Beijing Style Stewed Eggplant with Minced Pork (肉末茄子煲)
肉末茄子煲 (Beijing Style Stewed Eggplant with Minced Pork) is a classic dish in Beijing cuisine, known for its savory and aromatic flavors. This recipe combines tender eggplant with flavorful minced pork, creating a delicious and comforting dish that pairs perfectly with steamed rice.
Ingredients
- 2 medium-sized eggplants, cut into cubes
- 250g minced pork
- 3 cloves garlic, minced
- 1 tablespoon ginger, minced
- 2 green onions, chopped
- 2 tablespoons soy sauce
- 1 tablespoon Shaoxing wine
- 1 teaspoon sugar
- 1/2 cup chicken broth
- 2 tablespoons vegetable oil
- Salt and pepper to taste
Instructions
- Heat vegetable oil in a wok or deep pan over medium heat.
- Add minced garlic, ginger, and green onions. Sauté until fragrant.
- Add minced pork and cook until browned.
- Stir in soy sauce, Shaoxing wine, and sugar. Mix well.
- Add the cubed eggplants and stir to combine with the pork mixture.
- Pour in chicken broth and bring to a simmer. Cover and cook for 15-20 minutes, or until the eggplants are tender.

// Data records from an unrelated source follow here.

(** * velcursor: the trail engine of [cursorTrail.js]

A shallow embedding of the physics-and-geometry core of the cursor
trail (per-corner critically damped springs, the size-overshoot
oscillator, the polygon utilities, the trail store with its push
pipeline, the hex-cell acceptance loop and the adaptive quality
controller), followed by the properties the specification states
about them.

JavaScript numbers are modelled through the interface [Num]: the
definitions below are written once, against that interface, and are
read at three carriers:
- [R], the real numbers, where the numeric properties are proved
  (rounding error, and with it any dependence on the order of a
  sum, is abstracted away);
- [Q], exact rationals kept in lowest terms, where the rational part
  of the code (the geometry predicates) runs;
- [float], IEEE-754 binary64, the numbers the program really uses,
  with the arithmetic of the kernel and the [Math] functions of the
  engine: there the program runs as it does in the editor (the
  Euler oscillator, the canonicalization of a polygon, a sweep of
  the trail).
Properties that depend only on the control flow are proved for every
carrier. *)

From Stdlib Require Import List Bool Arith ZArith Lia.
From Stdlib Require Import QArith Qreduction Qabs Qround.
From Stdlib Require Import Reals Lra Psatz.
From Stdlib Require Import Floats.
From Stdlib Require Import Permutation Sorted.
From Stdlib Require Ascii String.
Import ListNotations.

(* ===================================================================== *)
(** ** Numbers *)
(* ===================================================================== *)

(** The arithmetic and comparisons of a JavaScript number. *)
Class Num (A : Type) : Type := {
  ofZ  : Z -> A;
  add  : A -> A -> A;
  sub  : A -> A -> A;
  mul  : A -> A -> A;
  div  : A -> A -> A;
  neg  : A -> A;
  abs  : A -> A;            (* Math.abs *)
  nmax : A -> A -> A;       (* Math.max *)
  nmin : A -> A -> A;       (* Math.min *)
  ltb  : A -> A -> bool;    (* a < b *)
  leb  : A -> A -> bool;    (* a <= b *)
  eqb  : A -> A -> bool     (* a === b *)
}.

(** The functions of the [Math] object that are not rational. *)
Class JSMath (A : Type) `{Num A} : Type := {
  exp    : A -> A;          (* Math.exp *)
  hypot  : A -> A -> A;     (* Math.hypot *)
  atan2  : A -> A -> A;     (* Math.atan2 (y, x) *)
  floorZ : A -> Z           (* the integer Math.floor returns *)
}.
Arguments JSMath A {_}.

Declare Scope num_scope.
Delimit Scope num_scope with num.
Infix "+" := add : num_scope.
Infix "-" := sub : num_scope.
Infix "*" := mul : num_scope.
Infix "/" := div : num_scope.
Notation "- x" := (neg x) : num_scope.
Infix "<?" := ltb (at level 70) : num_scope.
Infix "<=?" := leb (at level 70) : num_scope.
Infix "=?" := eqb (at level 70) : num_scope.
Notation "x >? y" := (ltb y x) (at level 70) : num_scope.
Notation "x >=? y" := (leb y x) (at level 70) : num_scope.

Section NumOps.

Context {A : Type} `{JSMath A}.
Local Open Scope num_scope.

(** A decimal literal [p/q], e.g. [dec 1 1000] for [0.001]. *)
Definition dec (p q : Z) : A := ofZ p / ofZ q.

(** JavaScript's truthiness of a number: [0] and [NaN] are falsy. *)
Definition falsy (a : A) : bool := (a =? ofZ 0) || negb (a =? a).

(** [a || b] on numbers. *)
Definition orElse (a b : A) : A := if falsy a then b else a.

(** [Math.sign]. *)
Definition sign (a : A) : A :=
  if ofZ 0 <? a then ofZ 1 else if a <? ofZ 0 then ofZ (-1) else a.

Definition floor (a : A) : A := ofZ (floorZ a).
Definition ceil (a : A) : A := ofZ (- floorZ (- a)).
(** [Math.round]: the nearest integer, halves upwards. *)
Definition round (a : A) : A := floor (a + dec 1 2).

(** How often [for (let i = 1; i <= n; i++)] runs its body. *)
Definition loopCount (n : A) : nat := Z.to_nat (floorZ n).

(* const clamp = (v, lo, hi) => Math.min(Math.max(v, lo), hi); *)
Definition clamp (v lo hi : A) : A := nmin (nmax v lo) hi.

(* const lerp = (a, b, t) => a + (b - a) * t; *)
Definition lerp (a b t : A) : A := a + (b - a) * t.

End NumOps.

(* --------------------------------------------------------------------- *)
(** *** The carrier [R] *)

Definition Rltb (x y : R) : bool := if Rlt_dec x y then true else false.
Definition Rleb (x y : R) : bool := if Rle_dec x y then true else false.
Definition Reqb (x y : R) : bool := if Req_dec_T x y then true else false.

#[export] Instance RNum : Num R := {|
  ofZ := IZR; add := Rplus; sub := Rminus; mul := Rmult; div := Rdiv;
  neg := Ropp; abs := Rabs; nmax := Rmax; nmin := Rmin;
  ltb := Rltb; leb := Rleb; eqb := Reqb
|}.

(** [Math.atan2] on the reals, by quadrant. *)
Definition Ratan2 (y x : R) : R :=
  (if Rlt_dec 0 x then atan (y / x)
   else if Rlt_dec x 0 then
     if Rle_dec 0 y then atan (y / x) + PI else atan (y / x) - PI
   else if Rlt_dec 0 y then PI / 2
   else if Rlt_dec y 0 then - PI / 2
   else 0)%R.

#[export] Instance RMath : JSMath R := {|
  exp := Rtrigo_def.exp;
  hypot x y := R_sqrt.sqrt (x * x + y * y)%R;
  atan2 := Ratan2;
  floorZ := Zfloor
|}.

(* --------------------------------------------------------------------- *)
(** *** The carrier [Q], in lowest terms *)

#[export] Instance QNum : Num Q := {|
  ofZ := inject_Z;
  add x y := Qred (Qplus x y);
  sub x y := Qred (Qminus x y);
  mul x y := Qred (Qmult x y);
  div x y := Qred (Qdiv x y);
  neg := Qopp;
  abs := Qabs;
  nmax x y := if Qle_bool x y then y else x;
  nmin x y := if Qle_bool x y then x else y;
  ltb x y := negb (Qle_bool y x);
  leb := Qle_bool;
  eqb := Qeq_bool
|}.

(* --------------------------------------------------------------------- *)
(** *** The carrier [float] (IEEE-754 binary64) *)

Definition float_ofZ (z : Z) : float :=
  match z with
  | Z0 => PrimFloat.zero
  | Zpos _ => PrimFloat.of_uint63 (Uint63.of_Z z)
  | Zneg p => PrimFloat.opp (PrimFloat.of_uint63 (Uint63.of_Z (Zpos p)))
  end.

(** [Math.max]: [NaN] if either argument is, and [+0] above [-0]. *)
Definition float_max (a b : float) : float :=
  if PrimFloat.is_nan a then a
  else if PrimFloat.is_nan b then b
  else if PrimFloat.ltb a b then b
  else if PrimFloat.ltb b a then a
  else if PrimFloat.get_sign a then b else a.

Definition float_min (a b : float) : float :=
  if PrimFloat.is_nan a then a
  else if PrimFloat.is_nan b then b
  else if PrimFloat.ltb a b then a
  else if PrimFloat.ltb b a then b
  else if PrimFloat.get_sign a then a else b.

#[export] Instance FloatNum : Num float := {|
  ofZ := float_ofZ;
  add := PrimFloat.add; sub := PrimFloat.sub;
  mul := PrimFloat.mul; div := PrimFloat.div;
  neg := PrimFloat.opp; abs := PrimFloat.abs;
  nmax := float_max; nmin := float_min;
  ltb := PrimFloat.ltb; leb := PrimFloat.leb; eqb := PrimFloat.eqb
|}.
(** * gomplate, package [internal/config]: the configuration document

    A shallow embedding of [internal/config/configfile.go] and a verification
    of the properties stated for it: merging two configurations, validating
    one, filling in defaults, the output file mode, resolving datasource
    locations to URLs and attaching header flags to datasources.

    Conventions of the embedding.
    - A Go [string] is a sequence of bytes: [string] here.
    - A Go slice [[]string] is a [list string]; the nil slice and the empty
      slice are both [[]], the package only takes [len] of a slice, ranges
      over it and reads its elements.
    - A Go map is a reference that may be nil: [option (gmap string V)],
      [None] being the nil map.  Reading a nil map finds nothing, storing
      into it panics.  A map is held by value: where the package stores
      into a map it reaches through another map, the store is written back;
      where it leaves one header map in two descriptors, the two hold equal
      values.  A later store through one of them is seen through the other:
      the statement about it is on the header maps held by address in a
      store, where a merge without a shared map is shown to be the merge
      on values.
    - [bytes.Buffer]s live in a heap of buffers and are held by address.
    - A call that can panic returns [exec A]; a Go [error] result is a value
      of type [error]. *)

From Stdlib Require Import ZArith Ascii String.
From stdpp Require Import base option list strings gmap fin_maps.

- Season with salt and pepper to taste.
- Transfer to a serving dish and garnish with additional chopped green onions, if desired.
Cooking & Preparation
- Preparation time:
- 20 minutes
- Cooking time:
- 25 minutes
- Total time:
- 45 minutes
- Cooking method
- Stovetop
Nutritional facts per 1 serving
- Calories
- 280 per serving
- Protein
- 18g
- Carbohydrates
- 15g
- Fat
- 16g
Supplies
Wok or Deep Pan Cutting Board Knife Measuring Spoons Measuring Cups Serving Dish
Tools
Stovetop
Serving suggestions
Serve the 肉末茄子煲 with steamed white rice for a complete and satisfying meal.
Tips & tricks
For a spicier version, add a teaspoon of chili garlic sauce or crushed red pepper flakes during cooking.